Commodity prices in general were mostly buoyant last week as the dollar traded softer over the period, after US Fed officials decided not to increase lending rates on Wednesday and GDP data was a significant miss on Friday.
However crude oil prices bucked the trend, having continued to sell off after Morgan Stanley downgraded the commodity’s outlook. The company suggested that oil supplies are increasing on the back of fewer disruptions in what is an already-oversupplied market. Key demand for oil was also said to be decelerating.
The rand remained surprisingly resilient last week, despite Fitch Ratings downgrading South Africa’s local currency debt rating in line with South Africa’s foreign currency rating at BBB-.
On Friday the currency would have found some vigour after local trade balance data showed a second consecutive monthly trade surplus in June, while strength against the dollar on Friday would have also followed the worse-than-expected GDP data out of the US.
Gains in resource counters last week (particularly platinum and precious metals) were more than offset by weaker consumer goods and services counters over the period.

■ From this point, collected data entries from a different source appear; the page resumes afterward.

(* ===== verification/CorpusMeta.v ===== *)
(** * The corpus metadata store (src/pkg/kconfuzz/corpusmeta.go)

    The configuration context of every saved program is kept in a map, keyed
    by the program's signature, that every change rewrites to a JSON-lines
    file: a temporary file is written and renamed over the old one.  Every
    operation takes the schedule of its failing system calls.  JSON is a
    parameter with its documented round trip. *)

From S2P Require Import Prelude Prog ConfigContext Files.

Record corpusMetadataAction := mkMetaAction {
  MBeforeCall : Z;
  MParamID : Z;
  MValueID : Z;
  MFlags : Z
}.
Record corpusMetadataRecord := mkMetaRecord {
  RCorpusSig : string;
  RProgSig : string;
  RConfigSig : string;
  RStrategy : string;
  RSource : string;
  RConfigDependent : bool;
  RActions : list corpusMetadataAction
}.

(** [json.Marshal] and [json.Unmarshal] (into a zero record) of a record and
    the length of a line.  Text that is not ASCII may be rewritten. *)
Definition ascii_string (s : string) : bool :=
  forallb (λ c, bool_decide (Ascii.nat_of_ascii c < 128)%nat) (String.list_ascii_of_string s).
Definition ascii_record (r : corpusMetadataRecord) : bool :=
  forallb ascii_string [RCorpusSig r; RProgSig r; RConfigSig r; RStrategy r; RSource r].

Class MetaCodec (Line : Type) := {
  Marshal : corpusMetadataRecord → Line;
  Unmarshal : Line → option corpusMetadataRecord;
  line_len : Line → Z;
  Unmarshal_Marshal r : ascii_record r = true → Unmarshal (Marshal r) = Some r
}.

(** The buffer limit of the scanner. *)
Definition maxLine : Z := 16 * 1024 * 1024.

Section store.
Context {Line : Type} `{!MetaCodec Line}.
(** [hash.String] and the marshalling of SignatureData. *)
Context (hash_String : list Z → string) (marshal : KConfuzzConfigContext → bool → list Z).
Context (path : string).

(** The files, by name, as lists of lines; [store.path] is [path]. *)
Record CorpusMetadataStore := mkStore { records : gmap string corpusMetadataRecord; fs : gmap string (list Line) }.

Definition metaAction (a : KConfuzzConfigAction) : corpusMetadataAction :=
  mkMetaAction (BeforeCall a) (ParamID a) (ValueID a) (Flags a).
Definition contextMetadataRecord (corpusSig : string) (progData : list Z) (ctx : KConfuzzConfigContext)
    : corpusMetadataRecord :=
  mkMetaRecord corpusSig (hash_String progData) (hash_String (SignatureData marshal (Some ctx)))
    (Strategy ctx) (Source ctx) (ConfigDependent ctx)
    (metaAction <$> NormalizeKConfuzzConfigActions None (Actions ctx)).

Definition metadataRecordContext (rec : corpusMetadataRecord) : KConfuzzConfigContext :=
  mkContext (RStrategy rec) (RSource rec) (RConfigDependent rec)
    ((λ a, mkAction (MBeforeCall a) (MParamID a) (MValueID a) (MFlags a)) <$> RActions rec).

Definition sorted_lines (recs : gmap string corpusMetadataRecord) : list Line :=
  omap (λ key, Marshal <$> recs !! key) (sort_by string_less (map_to_list recs).*1).

(** One [enc.Encode] per record. *)
Fixpoint encode_lines (tmp : string) (lines : list Line) (w : world Line) : world Line * bool :=
  match lines with
  | [] => (w, false)
  | l :: lines => and_then (os_Write tmp [l] w) (encode_lines tmp lines)
  end.

(** The file system after a flush, and whether it reported an error. *)
Definition flushLocked (f : list (option nat)) (st : CorpusMetadataStore) : gmap string (list Line) * bool :=
  let w := mkWorld (fs st) f in
  let '(w, err) :=
    if decide (records st = ∅) then os_Remove path w
    else
      let tmp := (path ++ ".tmp")%string in
      and_then (os_Create tmp w) (λ w,
      and_then (encode_lines tmp (sorted_lines (records st)) w) (λ w,
      and_then (os_check w) (λ w,
      Rename tmp path w))) in
  (files w, err).

Definition flush (f : list (option nat)) (st : CorpusMetadataStore) : CorpusMetadataStore * bool :=
  let '(fs', err) := flushLocked f st in (mkStore (records st) fs', err).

Industrial rand hedge stocks would have been negatively affected by a firmer rand and led by declines in heavyweight counter, SABMiller Plc, as the takeover deal by Anheuser-Busch InBev (AB InBev) started to stall.
A summary of company releases last week follows:
ArcelorMittal interim results revealed revenue to have increased by 3% following a 10% increase in sales volumes.

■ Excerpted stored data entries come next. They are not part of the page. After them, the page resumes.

(* ===== verification/Corpus.v ===== *)
(** * The corpus (src/pkg/corpus: corpus.go, prio.go, minimize.go)

    The corpus owns items, shared by pointer between the map of programs, the
    list programs are chosen from and the lists of the focus areas, and an
    item's coverage is a slice shared with the caller of [Save].  Both are
    modelled with an explicit store: items and coverage arrays have addresses,
    and [Save] overwrites the caller's array as [MergeDiff] does.  [Serialize],
    [hash.String] and [ContainsAny] are parameters. *)

From Stdlib Require Import SpecFloat.
From S2P Require Import Prelude Prog ConfigContext Signal.

(** ** Go's float64 *)

Definition fadd : spec_float → spec_float → spec_float := SFadd 53 1024.
Definition fmul : spec_float → spec_float → spec_float := SFmul 53 1024.
Definition f64 (z : Z) : spec_float := binary_normalize 53 1024 z 0 false.
(** [r.Float64()]: a 53-bit integer divided by 2^53. *)
Definition Float64 (r : rng) : spec_float * rng :=
  (SFdiv 53 1024 (f64 (hd 0 r mod 2 ^ 53)) (f64 (2 ^ 53)), tl r).

(** ** Data *)

Record ItemUpdate := mkItemUpdate { UCall : Z; URawCover : list Z }.

(** [ICover] is the address of the coverage array; [Iareas] is the nil-able
    set of focus areas, named by their position. *)
Record Item := mkItem {
  ISig : string;
  ICall : Z;
  IProg : Prog;
  IKConfuzzConfig : option KConfuzzConfigContext;
  IHasAny : bool;
  ISignal : Signal;
  ICover : nat;
  IUpdates : list ItemUpdate;
  Iareas : option (gset nat)
}.

Record NewInput := mkNewInput {
  NProg : Prog;
  NCall : Z;
  NKConfuzzConfig : option KConfuzzConfigContext;
  NSignal : Signal;
  NCover : nat;
  NRawCover : list Z
}.

Record NewItemEvent := mkNewItemEvent {
  ESig : string;
  EExists : bool;
  EProgData : list Z;
  EKConfuzzConfig : option KConfuzzConfigContext;
  ENewCover : list Z
}.

Record ProgramsList := mkProgramsList {
  progs : list Prog;
  items : list nat;
  sumPrios : Z;
  accPrios : list Z
}.

Record FocusArea := mkFocusArea {
  AName : string;
  ACoverPCs : gset Z;
  AWeight : spec_float
}.
Record focusAreaState := mkAreaState { area_of : FocusArea; area_list : ProgramsList }.

Record Corpus := mkCorpus {
  heap : list Item;
  arrays : list (list Z);
  progsMap : gmap string nat;
  csignal : Signal;
  ccover : Cover;
  updates : bool;
  sent : list NewItemEvent;
  plist : ProgramsList;
  focusAreas : list focusAreaState
}.

Definition set_heap (c : Corpus) h :=
  mkCorpus h (arrays c) (progsMap c) (csignal c) (ccover c) (updates c) (sent c) (plist c) (focusAreas c).
Definition set_arrays (c : Corpus) l :=
  mkCorpus (heap c) l (progsMap c) (csignal c) (ccover c) (updates c) (sent c) (plist c) (focusAreas c).
Definition set_progsMap (c : Corpus) m :=
  mkCorpus (heap c) (arrays c) m (csignal c) (ccover c) (updates c) (sent c) (plist c) (focusAreas c).
Definition set_totals (c : Corpus) s v :=
  mkCorpus (heap c) (arrays c) (progsMap c) s v (updates c) (sent c) (plist c) (focusAreas c).
Definition send (c : Corpus) ev :=
  mkCorpus (heap c) (arrays c) (progsMap c) (csignal c) (ccover c) (updates c) (sent c ++ [ev]) (plist c) (focusAreas c).
Definition set_lists (c : Corpus) pl areas :=
  mkCorpus (heap c) (arrays c) (progsMap c) (csignal c) (ccover c) (updates c) (sent c) pl areas.

Definition alloc_item (c : Corpus) (it : Item) : Corpus * nat :=
  (set_heap c (heap c ++ [it]), length (heap c)).
Definition alloc_array (c : Corpus) (l : list Z) : Corpus * nat :=
  (set_arrays c (arrays c ++ [l]), length (arrays c)).
(** Reading through a slice; Go's slices always point to an array. *)
Definition array (c : Corpus) (a : nat) : list Z := default [] (arrays c !! a).

Definition empty_list : ProgramsList := mkProgramsList [] [] 0 [].

Definition NewFocusedCorpus (upd : bool) (areas : list FocusArea) : Corpus :=
  mkCorpus [] [] ∅ ∅ ∅ upd [] empty_list ((λ a, mkAreaState a empty_list) <$> areas).
Definition NewMonitoredCorpus (upd : bool) : Corpus := NewFocusedCorpus upd [].
Definition NewCorpus : Corpus := NewMonitoredCorpus false.

(** ** Program lists: choice by priority *)

Definition saveProgram (pl : ProgramsList) (a : nat) (p : Prog) (signal : Signal) : ProgramsList :=
  let prio := if SignalLen signal =? 0 then 1 else SignalLen signal in
  let sum := i64 (sumPrios pl + prio) in
  mkProgramsList (progs pl ++ [p]) (items pl ++ [a]) sum (accPrios pl ++ [sum]).

Definition reaches (acc : list Z) (v : Z) (i : nat) : bool :=
  match acc !! i with Some x => v <=? x | None => true end.

Definition chooseItem (pl : ProgramsList) (r : rng) : outcome (option nat * rng) :=
  if len (items pl) =? 0 then Ret (None, r)
  else
    '(randVal, r) ← Intn (i64 (sumPrios pl + 1)) r;
    let idx := Search (length (accPrios pl)) (reaches (accPrios pl) randVal) in
    a ← index (items pl) (Z.of_nat idx);
    Ret (Some a, r).

(** ** Focus areas *)

Definition set_area_list (c : Corpus) (k : nat) (area : focusAreaState) (pl : ProgramsList) : Corpus :=
  set_lists c (plist c) (<[k := mkAreaState (area_of area) pl]> (focusAreas c)).

Definition set_item_areas (it : Item) (s : option (gset nat)) : Item :=
  mkItem (ISig it) (ICall it) (IProg it) (IKConfuzzConfig it) (IHasAny it) (ISignal it) (ICover it)
    (IUpdates it) s.

Definition area_matches (area : FocusArea) (delta : list Z) : bool :=
  existsb (λ pc, bool_decide (pc ∈ ACoverPCs area)) delta.

(** One round of the loop over the areas, for the item at [a]. *)
Definition apply_area (a : nat) (delta : list Z) (c : Corpus) (k : nat) : Corpus :=
  match focusAreas c !! k, heap c !! a with
  | Some area, Some it =>
      if area_matches (area_of area) delta then
        let c := set_area_list c k area (saveProgram (area_list area) a (IProg it) (ISignal it)) in
        match Iareas it with
        | None => set_heap c (<[a := set_item_areas it (Some {[k]})]> (heap c))
        | Some _ => c
        end
      else c
  | _, _ => c
  end.
Definition applyFocusAreas (c : Corpus) (a : nat) (delta : list Z) : Corpus :=
  foldl (apply_area a delta) c (seq 0 (length (focusAreas c))).

Section corpus.
Context (Serialize : Prog → list Z) (hash_String : list Z → string) (ContainsAny : Prog → bool).

Definition maxUpdates : Z := 32.

(** The new copy of an item that is saved again. *)
Definition updated_item (sig : string) (old : Item) (inp : NewInput) (cov : nat) : Item :=
  let upd := mkItemUpdate (NCall inp) (NRawCover inp) in
  mkItem sig (ICall old) (IProg old) None (IHasAny old)
    (SignalMerge (SignalCopy (ISignal old)) (NSignal inp)) cov
    (if len (IUpdates old) <? maxUpdates then IUpdates old ++ [upd] else IUpdates old)
    (Iareas old).
Definition fresh_item (sig : string) (inp : NewInput) : Item :=
  mkItem sig (NCall inp) (NProg inp) None (ContainsAny (NProg inp)) (NSignal inp) (NCover inp)
    [mkItemUpdate (NCall inp) (NRawCover inp)] None.

Definition save_existing (c : Corpus) (sig : string) (old : Item) (inp : NewInput) : Corpus :=
  let cov := CoverMerge (CoverMerge ∅ (array c (ICover old))) (array c (NCover inp)) in
  let '(c1, cov_addr) := alloc_array c (CoverSerialize cov) in
  let '(c2, a) := alloc_item c1 (updated_item sig old inp cov_addr) in
  applyFocusAreas (set_progsMap c2 (<[sig:=a]> (progsMap c2))) a (array c2 (NCover inp)).

Definition save_new (c : Corpus) (sig : string) (inp : NewInput) : Corpus :=
  let '(c1, a) := alloc_item c (fresh_item sig inp) in
  let c2 := applyFocusAreas (set_progsMap c1 (<[sig:=a]> (progsMap c1))) a (array c1 (NCover inp)) in
  set_lists c2 (saveProgram (plist c2) a (NProg inp) (NSignal inp)) (focusAreas c2).

(** After the branches: the totals, the caller's array (overwritten by
    MergeDiff) and the event.  [cancelled] is the branch the final [select]
    takes when the context is done; otherwise the event is delivered. *)
Definition finish_save (c : Corpus) (sig : string) (existed : bool) (progData : list Z)
    (inp : NewInput) (cancelled : bool) : Corpus :=
  let '(cov, raw, n) := MergeDiff (ccover c) (array c (NCover inp)) in
  let c1 := set_totals c (SignalMerge (csignal c) (NSignal inp)) cov in
  let c2 := set_arrays c1 (<[NCover inp := raw]> (arrays c1)) in
  if updates c2 && negb cancelled
  then send c2 (mkNewItemEvent sig existed progData None (take n raw))
  else c2.

Definition Save (c : Corpus) (inp : NewInput) (cancelled : bool) : Corpus :=
  let progData := Serialize (NProg inp) in
  let sig := hash_String progData in
  match progsMap c !! sig ≫= (λ a, heap c !! a) with
  | Some old => finish_save (save_existing c sig old inp) sig true progData inp cancelled
  | None => finish_save (save_new c sig inp) sig false progData inp cancelled
  end.
End corpus.

(** ** Reading the corpus *)

Definition item_at (c : Corpus) (sig : string) : option Item := progsMap c !! sig ≫= λ a, heap c !! a.
Definition Items (c : Corpus) : list Item := omap (λ a, heap c !! a) (values (progsMap c)).
Definition TotalSignal (c : Corpus) : Signal := SignalCopy (csignal c).
Definition TotalCover (c : Corpus) : list Z := CoverSerialize (ccover c).
Definition Programs (c : Corpus) : list Prog := progs (plist c).

Record CallCov := mkCallCov { CCCount : Z; CCCover : Cover }.
Definition call_cover_add (c : Corpus) (calls : gmap string CallCov) (it : Item) : outcome (gmap string CallCov) :=
  call ← ProgCallName (IProg it) (ICall it);
  let cc := default (mkCallCov 0 ∅) (calls !! call) in
  Ret (<[call := mkCallCov (CCCount cc + 1) (CoverMerge (CCCover cc) (array c (ICover it)))]> calls).
Fixpoint call_cover_loop (c : Corpus) (l : list Item) (calls : gmap string CallCov)
    : outcome (gmap string CallCov) :=
  match l with
  | [] => Ret calls
  | it :: l => calls ← call_cover_add c calls it; call_cover_loop c l calls
  end.
Definition CallCover (c : Corpus) : outcome (gmap string CallCov) := call_cover_loop c (Items c) ∅.

Definition ProgsPerArea (c : Corpus) : gmap string Z :=
  foldl (λ ret area, <[AName (area_of area) := len (progs (area_list area))]> ret) ∅ (focusAreas c).

(** The area loop of ChooseItem: the last area whose running sum is not above [val]. *)
Fixpoint pick_area (val currSum : spec_float) (areas : list focusAreaState)
    (acc : option focusAreaState) : option focusAreaState :=
  match areas with
  | [] => acc
  | area :: rest =>
      pick_area val (fadd currSum (AWeight (area_of area))) rest
        (if SFleb currSum val then Some area else acc)
  end.

Definition ChooseItem (c : Corpus) (r : rng) : outcome (option nat * rng) :=
  if decide (progsMap c = ∅) then Ret (None, r)
  else
    let '(randArea, r) :=
      match focusAreas c with
      | [] => (None, r)
      | _ =>
          let nonEmpty := filter (λ area, len (progs (area_list area)) ≠ 0) (focusAreas c) in
          let sum := foldl (λ s area, fadd s (AWeight (area_of area))) (f64 0) nonEmpty in
          let '(f, r) := Float64 r in
          (pick_area (fmul f sum) (f64 0) nonEmpty None, r)
      end in
    match randArea with
    | Some area => chooseItem (area_list area) r
    | None => chooseItem (plist c) r
    end.

Definition ChooseProgram (c : Corpus) (r : rng) : outcome (option Prog * rng) :=
  '(a, r) ← ChooseItem c r;
  Ret (IProg <$> (a ≫= λ a, heap c !! a), r).

(** ** Minimisation of the corpus *)

Definition input_less (x y : SignalContext (nat * Item)) : bool :=
  let first := snd (CtxContext x) in
  let second := snd (CtxContext y) in
  if eqb (IHasAny first) (IHasAny second)
  then len (Calls (IProg first)) <? len (Calls (IProg second))
  else negb (IHasAny first).

(** Re-adding one kept item to the map and the lists. *)
Definition readd_area (a : nat) (it : Item) (areas : list focusAreaState) (k : nat) : list focusAreaState :=
  match areas !! k with
  | Some area =>
      <[k := mkAreaState (area_of area) (saveProgram (area_list area) a (IProg it) (ISignal it))]> areas
  | None => areas
  end.
Definition readd (c : Corpus) (ai : nat * Item) : Corpus :=
  let '(a, it) := ai in
  let c := set_progsMap c (<[ISig it := a]> (progsMap c)) in
  let areas := foldl (readd_area a it) (focusAreas c) (elements (default ∅ (Iareas it))) in
  set_lists c (saveProgram (plist c) a (IProg it) (ISignal it)) areas.

(** [visit] is the order in which the map of programs is ranged over, [order]
    that of signal.Minimize's set of indices. *)
Definition corpus_inputs (c : Corpus) (visit : list nat) : list (SignalContext (nat * Item)) :=
  sort_by input_less
    (omap (λ a, (λ it, mkSignalContext (ISignal it) (a, it)) <$> heap c !! a) visit).
Definition reset_lists (c : Corpus) : Corpus :=
  set_lists (set_progsMap c ∅) empty_list ((λ area, mkAreaState (area_of area) empty_list) <$> focusAreas c).
Definition CorpusMinimize (visit : list nat) (order : list nat → list nat) (c : Corpus) : outcome Corpus :=
  kept ← SignalMinimize order (corpus_inputs c visit);
  Ret (foldl readd (reset_lists c) kept).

Liberty Holdings interim results showed group BEE normalised headline earnings of R1 821 million were 9% lower, representing a 15% decline in BEE normalised operating earnings and a 4% increase in earnings from LibFin Investments – Shareholder Investment Portfolio (SIP).
Barclays Africa Group’s interim results showed diluted headline earnings to have increased by 7%.

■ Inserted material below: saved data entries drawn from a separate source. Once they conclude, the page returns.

Lemma sample_room c n : bool_decide (sumPrios (plist c) + n < 2 ^ 63 - 1) &&
  forallb (λ ar, bool_decide (sumPrios (area_list ar) + n < 2 ^ 63 - 1)) (focusAreas c) = true → has_room c n.
Proof.
  intros [H1%bool_decide_eq_true H2]%andb_prop. split; [done|]. apply Forall_forall. intros ar Har.
  rewrite forallb_forall in H2. specialize (H2 ar (proj1 (list_elem_of_In _ _) Har)). by apply bool_decide_eq_true in H2.
Qed.
Lemma sample_c1_reach : corpus_reach (λ p, [len (Calls p)]) (λ l, if hd 0 l =? 0 then "p0" else "p1") (λ _, false) sample_c1.
Proof.
  apply reach_save; [apply reach_alloc, reach_new|vm_compute; lia|apply sample_room; vm_compute; reflexivity].
Qed.
Lemma sample_c3_reach : corpus_reach (λ p, [len (Calls p)]) (λ l, if hd 0 l =? 0 then "p0" else "p1") (λ _, false) sample_c3.
Proof.
  apply reach_save; [apply reach_alloc, sample_c1_reach|vm_compute; lia|apply sample_room; vm_compute; reflexivity].
Qed.

Lemma chooseItem_witness :
  pl_ok (plist sample_c3) ∧ items (plist sample_c3) ≠ [] ∧
  ∃ a, chooseItem (plist sample_c3) [3] = Ret (Some a, []) ∧ a = 1%nat.
Proof.
  assert (Hpl : pl_ok (plist sample_c3)) by apply (ok_list _ (reach_ok _ _ _ _ sample_c3_reach)).
  assert (Hne : items (plist sample_c3) ≠ []) by done.
  split; [exact Hpl|split; [exact Hne|]].
  destruct (chooseItem_spec (plist sample_c3) [3] Hpl Hne) as (i & a & lo & hi & Hc & _).
  exists a. split; [exact Hc|]. vm_compute in Hc. congruence.
Defined.

Lemma Save_witness :
  corpus_ok sample_c2 ∧ csignal sample_c3 = SignalMerge (csignal sample_c2) (FromRaw [11; 12] 1) ∧
  ENewCover <$> sent sample_c3 = [[1; 2]; [3]].
Proof.
  assert (Hok : corpus_ok sample_c2) by (destruct (reach_ok _ _ _ _ sample_c1_reach); by split).
  assert (Hl : (NCover sample_p1 < length (arrays sample_c2))%nat) by (vm_compute; lia).
  assert (Hr : has_room sample_c2 (1 + SignalLen (SignalMerge (csignal sample_c2) (NSignal sample_p1))))
    by (apply sample_room; vm_compute; reflexivity).
  split; [exact Hok|]. split; [|vm_compute; reflexivity].
  exact (proj1 (proj2 (Save_spec (λ p, [len (Calls p)]) (λ l, if hd 0 l =? 0 then "p0" else "p1") (λ _, false)
    sample_c2 sample_p1 false Hok Hl Hr))).
Defined.

(** The input covered PCs 1 and 3; the stored item has lost PC 1. *)
Lemma Save_cover_alias_witness :
  ∃ it, item_at sample_c3 "p1" = Some it ∧ array sample_c2 1 = [1; 3] ∧ array sample_c3 (ICover it) = [3; 3].
Proof.
  assert (Hok : corpus_ok sample_c2) by (destruct (reach_ok _ _ _ _ sample_c1_reach); by split).
  assert (Hl : (NCover sample_p1 < length (arrays sample_c2))%nat) by (vm_compute; lia).
  assert (Hn : item_at sample_c2 "p1" = None) by (vm_compute; reflexivity).
  destruct (Save_cover_alias (λ p, [len (Calls p)]) (λ l, if hd 0 l =? 0 then "p0" else "p1") (λ _, false)
    sample_c2 sample_p1 false Hok Hl Hn) as (it & new & Hit & _ & _).
  exists it. split; [exact Hit|]. split; [vm_compute; reflexivity|].
  vm_compute in Hit. injection Hit as <-. vm_compute. reflexivity.
Defined.

Lemma CorpusMinimize_witness :
  ∃ c', CorpusMinimize (values (progsMap sample_c3)) id sample_c3 = Ret c' ∧ csignal c' = csignal sample_c3.
Proof.
  assert (Hok : corpus_ok sample_c3) by apply (reach_ok _ _ _ _ sample_c3_reach).
  assert (Hs : sum_prios (Items sample_c3) < 2 ^ 63 - 1) by (vm_compute; reflexivity).
  destruct (CorpusMinimize_spec sample_c3 (values (progsMap sample_c3)) id Hok (Permutation_refl _)
    (λ js, Permutation_refl js) Hs) as (c' & Hm & _ & _ & _ & Hc & _).
  exists c'. split; [exact Hm|exact Hc].
Defined.

Lemma ChooseItem_witness :
  ∃ oa r, ChooseItem sample_c3 [0; 2] = Ret (oa, r) ∧ oa ≠ None.
Proof.
  destruct (ChooseItem_reach _ _ _ sample_c3 [0; 2] sample_c3_reach) as (oa & r & Hc & Hn & _).
  exists oa, r. split; [exact Hc|]. intros H. apply Hn in H. vm_compute in H. discriminate H.
Defined.

(** Saving puts "p0" into both areas, but records only the first on the item,
    so minimisation empties the second area although "p0" survives. *)
Lemma minimize_forgets_area :
  (λ ar, len (progs (area_list ar))) <$> focusAreas sample_c1 = [1; 1] ∧
  (λ c, ((λ ar, len (progs (area_list ar))) <$> focusAreas c, bool_decide (is_Some (item_at c "p0")))) <$>
    CorpusMinimize (values (progsMap sample_c1)) id sample_c1 = Ret ([1; 0], true).
Proof. split; vm_compute; reflexivity. Qed.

AB InBev Q2 2016 revenue grew by 4% in the quarter, with strong revenue per hl growth of 5.9%
Intu Properties interim results revealed underlying earnings per share to have increased by 10% against the comparable interim period.
British American Tobacco interim results revealed group revenue to be up 7.8% at constant rates of exchange, or 6% on an organic basis, driven by a strong volume performance and good pricing.
Anglo American Plc interim results showed group underlying earnings before interest and tax (EBIT) of $1.4 billion, a 27% decrease, due to lower commodity prices ($1.2 billion underlying EBIT impact), partially offset by weaker producer country currencies ($0.9 billion underlying EBIT benefit) and incremental cost reductions.
BHP Billiton announced that it will recognise a provision in the range of US$1.1 billion to US$1.3 billion, which is approximately equivalent to a 50% share of the current estimate of Samarco’s funding obligations under the terms of the Framework Agreement entered into on March 2 2016.
Hulamin’s interim results revealed revenue to have increased by 25% while operating profit increased 86%.
Anglo American Platinum interim results revealed headline earnings to have fallen 58% from the previous year’s comparative interim period.
Kumba Iron Ore interim results revealed headline earnings per share (Heps) to have increased by 20% against the comparable interim period.
AEC interim results revealed headline earnings to have increased by 15% after adjusting for the Somerset West bulk land sale andloss on PRMA settlement
The Mondi Group released a trading statement guiding that it expects basic headline EPS (euro cents) at 73 to 77 (2015: 60.1), an increase of between 21% and 28%
Capital & Counties Properties’ interim results revealed that equity attributable to owners of the Parent is GBP2.8 billion (December 2015: GBP 2.9 billion)
Sibanye Gold released a trading statement guiding that it expects Heps to be between 484% and 611% higher than the comparative interim period.
The Spur Corporation has guided that FY2016 total restaurant sales had increased by 12.9% from the comparable reporting period.
The MTN Group announced that it intends to list on the Nigerian Stock Exchange.